Then click, click, click.

Frustrated, I stood in my driveway banging on the hood. A teenage Good Samaritan offered to help. Inexperienced, Ryan reversed the jumper cables. The brass clamps bit down hard on the DieHard’s battery terminals.

Zaaap!

Smoke and tiny flames leapt from three electrical wires near the battery.

It could have been worse. Like being stuck at night in the middle of nowhere with the hood up, jumper cables slithering down the front bumper, and me praying, God, please send someone who will stop and help me.
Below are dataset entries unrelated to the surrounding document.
Lemma bound_later d d' qp : protos true d d' -> bound_to d qp -> bound_to d' qp.
Proof. intros Hp [Hg He]. split; [done|]. by eapply ensures_later. Qed.
Lemma faithful_step w w' : world_step (fun _ => true) w w' -> faithful w -> faithful w'.
Proof.
  intros [q d ts tr _|X i q e k x d d' ts tr Hi Hr|d d' ts tr Hs|d ts tr] (Hinv & Hf);
    unfold faithful; cbn [w_db w_threads w_trace] in *.
  - split; [done|]. apply Forall_app. split; [done|]. constructor; [|constructor].
    split; [exists false; apply guarded_program|apply ensures_program].
  - destruct (proj1 (Forall_lookup _ _) Hf _ _ Hi) as [(b & _ & Hk) He].
    destruct (Hk _ _ _ Hinv Hr) as [Hp Hn]. split; [by eapply protos_inv|].
    apply Forall_insert.
    + eapply List.Forall_impl; [|exact Hf]. intros qp. by apply bound_later.
    + split; [by eexists|]. eapply He; [reflexivity|done|exact Hr].
  - pose proof (step_protos _ _ Hs) as Hp. split; [by eapply protos_inv|].
    eapply List.Forall_impl; [|exact Hf]. intros qp. by apply bound_later.
  - by split.
Qed.

(** C11: a request that has returned nil has done its work: in every world the
    supervisor can reach, a [Dispatch] that returned nil is SEND_CONFIRMED in
    the store and a [Restore] that returned nil is RESTORE_CONFIRMED, whatever
    the daemon answered and whatever the other clients wrote in between and
    since. *)
Theorem nil_means_done w w' q :
  boots w -> world_run (fun _ => true) w w' -> In (q, Ret tt) (w_threads w') -> promised q (w_db w').
Proof.
  intros (Hinv & E1 & E2) Hrun Hin.
  assert (faithful w) as H0. { destruct w; cbn in *; subst. by split. }
  assert (faithful w') as [_ Hf].
  { clear - Hrun H0. induction Hrun as [|w1 w2 w3 Hs _ IH]; [done|]. apply IH. by eapply faithful_step. }
  rewrite List.Forall_forall in Hf. destruct (Hf _ Hin) as [_ He]. by apply He.
Qed.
My neighbor Samantha, Ryan's mom, drove me to an auto parts store to buy replacement electrical connectors. She profusely apologized for her son’s mistake, even though helping me out made her late for work. Samantha peppered her conversation with words that could call forth fire from many believers.

I found her openness refreshing. No masks. She held nothing back.

She was a solo parent, like me. However, until now, our relationship hadn't moved past the "Howdy, Neighbor" wave.

As if stomping on the brakes, my neighbor's colorful language halted. "Oh, I shouldn’t talk that way around you."

I assumed she thought, Oh, she's that "Christian" neighbor.

Samantha hit my hot button. She tried to raise a facade between us. Too late. Samantha hid nothing and neither did I.

"You know, my pet peeve is when people aren't who they really are with me," I told her. She relaxed, continued talking — and cussing.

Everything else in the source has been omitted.